Again, you correctly figured out that, if we are only “interested” in 11 out of the 16 systems, the number of ways you could choose 11 systems from 16 was ₁₆C₁₁ and you worked that out to be (exactly) 4368 different ways.

Now I know I said previously that it didn’t matter how the green planets were arranged in the 11 systems they went into but that was pointed out as being incorrect and here is how I convinced myself that that was true.

Consider just one of those 4368 possible configurations. Let’s say, for instance, that one of the green planets is going into each of the first 11 systems, ie: those numbered 1 to 11 on the diagram.

In system 1 the green planet could go into the inner orbit or the outer orbit or the central one. But if we “fix” it in the inner orbit then there are 3 places it could go into in system 2, aren’t there? So that’s already 9 possibilities considering just the first 2 systems. Taking into account system 3 would multiply that by 3 again, now giving us 27 possibilities after considering just the first three systems! Therefore, in total, there are 177,147 possible arrangements of the green planets in just one of the 4368 systems we are interested in, which means there will also be the same number of possible arrangements in each of the 4368 systems!

So what will \(\displaystyle f\) be?

Can you now write out an expression for \(\displaystyle p\) in this form…

[math]p=\frac{_{16}\text{C}_{11}\times~?}{_{48}\text{C}_{11}}[/math]
Replace the “?” with the correct expression (?^?), work out \(\displaystyle p\) and then not \(\displaystyle p\) and then give your final answer as a percentage (to 2 or 3 decimal places)?

NB: You should state that your answer is to the number of places you have rounded it to, eg: "12.345% (to 3 d.p.)".

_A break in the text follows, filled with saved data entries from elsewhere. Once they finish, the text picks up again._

(** A fetch at boot, a second call one hour later (served from the cache
    although the server is down by then) and one 25 hours later (a new
    request). *)
Lemma fetchTokenList_second_call_witness :
  let first := fetchTokenList (token_list_up 1700000000000) "ethereum" boot in
  let hour := 60 * 60 * 1000 in
  fst first = Normal usdc_map ∧
  fetchTokenList (token_list_down (1700000000000 + hour)) "ethereum" (snd first) =
    (Normal usdc_map, snd first) ∧
  requests
    (snd (fetchTokenList (token_list_up (1700000000000 + 25 * hour)) "ethereum"
            (snd first))) =
    requests (snd first) ++ [ethereum_token_list].
Proof.
  pose proof (fetchTokenList_second_call
                (token_list_up 1700000000000)
                (token_list_down (1700000000000 + 60 * 60 * 1000))
                "ethereum" ethereum_token_list boot usdc_map
                eq_refl eq_refl eq_refl) as (Hfirst & Hwithin & _).
  pose proof (fetchTokenList_second_call
                (token_list_up 1700000000000)
                (token_list_up (1700000000000 + 25 * (60 * 60 * 1000)))
                "ethereum" ethereum_token_list boot usdc_map
                eq_refl eq_refl eq_refl) as (_ & _ & Hpast).
  split; [exact Hfirst|]. split.
  - apply Hwithin. reflexivity.
  - apply Hpast. discriminate.
Defined.

(** A refused connection at boot. *)
Lemma fetchTokenList_catches_errors_witness :
  retrieval (token_list_down 1700000000000) ethereum_token_list =
    Throw (Rejected "ECONNREFUSED") ∧
  fetchTokenList (token_list_down 1700000000000) "ethereum" boot =
    (Normal ∅, logged (warning "ethereum") (requested ethereum_token_list boot)).
Proof.
  split; [reflexivity|].
  apply (proj1 (proj2 (fetchTokenList_catches_errors
                         (token_list_down 1700000000000) "ethereum" boot))
           ethereum_token_list (Rejected "ECONNREFUSED"));
    reflexivity.
Defined.

(** A refused connection at boot, then a call one millisecond later with
    the server up again. *)
Lemma failed_fetch_is_not_cached_witness :
  let failed := fetchTokenList (token_list_down 1700000000000) "ethereum" boot in
  fst failed = Normal ∅ ∧
  tokenListCache (snd failed) = tokenListCache boot ∧
  fetchTokenList (token_list_up 1700000000001) "ethereum" (snd failed) =
    (Normal usdc_map,
     stored "ethereum" {| data := usdc_map; timestamp := 1700000000251 |}
       (requested ethereum_token_list (snd failed))).
Proof.
  pose proof (failed_fetch_is_not_cached
                (token_list_down 1700000000000) (token_list_up 1700000000001)
                "ethereum" ethereum_token_list boot (Rejected "ECONNREFUSED")
                eq_refl eq_refl eq_refl) as (Hempty & Hcache & Hnext).
  split; [exact Hempty|]. split; [exact Hcache|].
  apply Hnext. discriminate.
Defined.

(** All six networks unreachable, and ethereum alone reachable. *)
Lemma liquidity_rates_isolates_failures_witness :
  fst (run (λ _, rpc_down)) = Normal {| status := 200; body := json [] |} ∧
  fst (run healthy_io) =
    Normal {| status := 200;
              body := json (omap (alone pow_repeated (property address_book)
                                    (property chain_ids) healthy_io boot)
                              chainProviders) |}.
Proof.
  destruct (liquidity_rates_isolates_failures
              pow_repeated (property address_book) (property chain_ids)
              (λ _, rpc_down) boot) as [_ Hall].
  destruct (liquidity_rates_isolates_failures
              pow_repeated (property address_book) (property chain_ids)
              healthy_io boot) as [[w' Hrun] _].
  split.
  - destruct Hall as [w'' Hdown].
    + intros chain _. left. intros. by eexists.
    + unfold run. by rewrite Hdown.
  - unfold run. by rewrite Hrun.
Defined.

(** The USDC position: 1000 scaled units, index 1.05 rays, 6 decimals. *)
Lemma asset_of_real_balance_witness :
  List.find (matches usdc_position) [usdc_reserve; weth_reserve] = Some usdc_reserve ∧
  ∃ a,
    asset_of pow_repeated usdc_map [usdc_reserve; weth_reserve] usdc_position boot =
      (Normal (Some a), boot) ∧
    Z.quot (scaledATokenBalance usdc_position * liquidityIndex usdc_reserve) (10 ^ 27) =
      1050 ∧
    tokenBalance a = S754_finite false 4842270319348757 (-62).
Proof.
  split; [reflexivity|].
  destruct (asset_of_real_balance (js := ascii_text) pow_repeated usdc_map
              [usdc_reserve; weth_reserve] usdc_position usdc_reserve boot
              eq_refl) as (a & Hrun & _ & Hscenario).
  - cbn. lia.
  - exists a. split; [exact Hrun|].
    destruct (Hscenario eq_refl eq_refl eq_refl) as (Hraw & Hbalance & _).
    split; [exact Hraw | exact Hbalance].
Defined.

(** The WETH position against a token list that has USDC only. *)
Lemma asset_of_missing_metadata_witness :
  forEach_set [usdc_token] ∅ = Normal usdc_map ∧
  ∃ a,
    asset_of pow_repeated usdc_map [usdc_reserve; weth_reserve] weth_position boot =
      (Normal (Some a), boot) ∧
    a_symbol a = "WETH" ∧
    name a = Some "WETH" ∧
    image_url a = Some placeholder_image.
Proof.
  split; [reflexivity|].
  apply (asset_of_missing_metadata pow_repeated [usdc_token] usdc_map
           [usdc_reserve; weth_reserve] weth_position weth_reserve boot).
  - reflexivity.
  - intros token s Hin Hs.
    apply list_elem_of_singleton in Hin as ->. injection Hs as <-. discriminate.
  - reflexivity.
  - cbn. lia.
Defined.

(** ** The further scenarios, evaluated *)

Lemma rpc_up_answers positions market : answers (rpc_up positions market) positions market.
Proof. by split. Qed.

(** Only an empty position on ethereum. *)
Lemma no_balance_returns_null_witness :
  fetch_ethereum (rpc_up [empty_position] [usdc_reserve; weth_reserve]) =
    (Normal None, snd (fetchTokenList (token_list_up 1700000000000) "ethereum" boot)).
Proof.
  apply (no_balance_returns_null pow_repeated (property address_book)
           (property chain_ids)
           (rpc_up [empty_position] [usdc_reserve; weth_reserve])
           "ethereum" ethereum_rpc boot sample_market
           [empty_position] [usdc_reserve; weth_reserve]).
  - reflexivity.
  - apply rpc_up_answers.
  - intros reserve Hin. apply list_elem_of_singleton in Hin as ->. done.
Defined.

(** The healthy scenario: two matched positions and an empty one. *)
Lemma all_matched_returns_the_assets_witness :
  ∃ nr,
    fetch_ethereum (healthy_io "ethereum") =
      (Normal (Some nr), snd (fetchTokenList (token_list_up 1700000000000) "ethereum" boot)) ∧
    network nr = "ethereum" ∧
    networkName nr = "Ethereum" ∧
    networkImage nr = nm_image_url ethereum_meta ∧
    Forall2 (λ reserve a,
               ∃ reserveData,
                 List.find (matches reserve) [usdc_reserve; weth_reserve] =
                   Some reserveData ∧
                 derived_from reserve reserveData a)
            (List.filter has_balance [usdc_position; weth_position; empty_position])
            (assets nr) ∧
    totalBalanceUSD nr =
      fold_left (λ s a, add s (balanceInUSD a)) (assets nr) zero.
Proof.
  apply (all_matched_returns_the_assets pow_repeated (property address_book)
           (property chain_ids) (healthy_io "ethereum")
           "ethereum" ethereum_rpc boot sample_market ethereum_meta
           [usdc_position; weth_position; empty_position]
           [usdc_reserve; weth_reserve] usdc_position).
  - reflexivity.
  - reflexivity.
  - apply rpc_up_answers.
  - apply list_elem_of_here.
  - reflexivity.
  - intros reserve Hin Hpos.
    apply elem_of_cons in Hin as [-> | Hin];
      [exists usdc_reserve; split; [reflexivity | cbn; lia]|].
    apply elem_of_cons in Hin as [-> | Hin];
      [exists weth_reserve; split; [reflexivity | cbn; lia]|].
    apply list_elem_of_singleton in Hin as ->. done.
Defined.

Looking forward to hearing from you soon (with the right answer). ?

 

[Bluebell]

Hi Highlander. Thank you for your really good explanation. I now understand where you are coming from. The order does make a difference so, the formula would be


p = (16C11 x 3^11)/48C11 = 4368 x 177147/2.259520036 E+10 (my calculator doesnt do combinations) = 0.0342452

and (1 - 0.0342452) = 96.575% (to 3dp)

The way I was thinking of it was like so

* * * * * * * * * * *
1 2 3 4 5 6 7 8 9 10 11 12 13 14 15 16
17 18 19 20 21 22 23 24 25 26 27 28 29 30 31 32

33 34 35 36 37 38 39 40 41 42 43 44 45 46 47 48


The 16 triple planets are shown as 1- 48 arranged on top of each other in 3s to show each triple planet system. Right, so the position of the asterix's just show one way I could have selected 11 inhabited planets from 16 systems. The number of ways i could really arrange those asterix's along the top array of 16 triple planet systems is 4368. The position of each of those asterix's just represents one inhabited planet from the shown triple system, so isn't the numerator just 4368? It doesn't matter at all which of those 3 planets is inhabited. The asterix is equivalent to one inhabited planet?